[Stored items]
┄┄┄┄┄┄
(** [json!(o)] for an [Option<String>]. *)
Definition v_opt_str `{Json} (o : option string) : Value :=
  match o with Some s => v_str s | None => v_null end.

(** [req.get(k).and_then(Value::as_str)] and its two siblings. *)
Definition get_str `{Json} (req : Value) (k : string) : option string := jget req k ≫= as_str.
Definition get_i64 `{Json} (req : Value) (k : string) : option Z := jget req k ≫= as_i64.
Definition get_bool `{Json} (req : Value) (k : string) : option bool := jget req k ≫= as_bool.

(** ** [str::trim_start_matches("0x")]: every leading occurrence goes. *)

Fixpoint trim_0x (s : string) : string :=
  match s with
  | String a (String b r) =>
      if bool_decide (a = "0"%char) && bool_decide (b = "x"%char) then trim_0x r else s
  | _ => s
  end.

Lemma trim_0x_length s : (String.length (trim_0x s) ≤ String.length s)%nat.
Proof.
  revert s. fix IH 1. intros [|a [|b r]]; simpl; [done|done|].
  destruct (_ && _); simpl; [|done]. etrans; [apply IH|lia].
Qed.

(** ** Addresses as text *)

(** [TypeError] with the two variants that carry a decoder's message. *)
Inductive TextError :=
| Malformed (e : TypeError)
| Hex (msg : string)
| Base58 (msg : string).

Section AddressText.
Context `{TextCodec}.

Definition address_of (bs : bytes) : res TextError Address :=
  match try_into ADDRESS_LEN bs with
  | None => Err (Malformed (InvalidLength ADDRESS_LEN (length bs)))
  | Some arr =>
      match Addr.from_bytes arr with
      | Ok a => Ok a
      | Err e => Err (Malformed e)
      | Panic => Panic
      end
  end.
┄┄┄┄┄┄
WORK TO BE COMPLETED:
If a line above holds the word "TextError", copy it.

RESPONSE TO THE EXERCISE:
Inductive TextError :=
Definition address_of (bs : bytes) : res TextError Address :=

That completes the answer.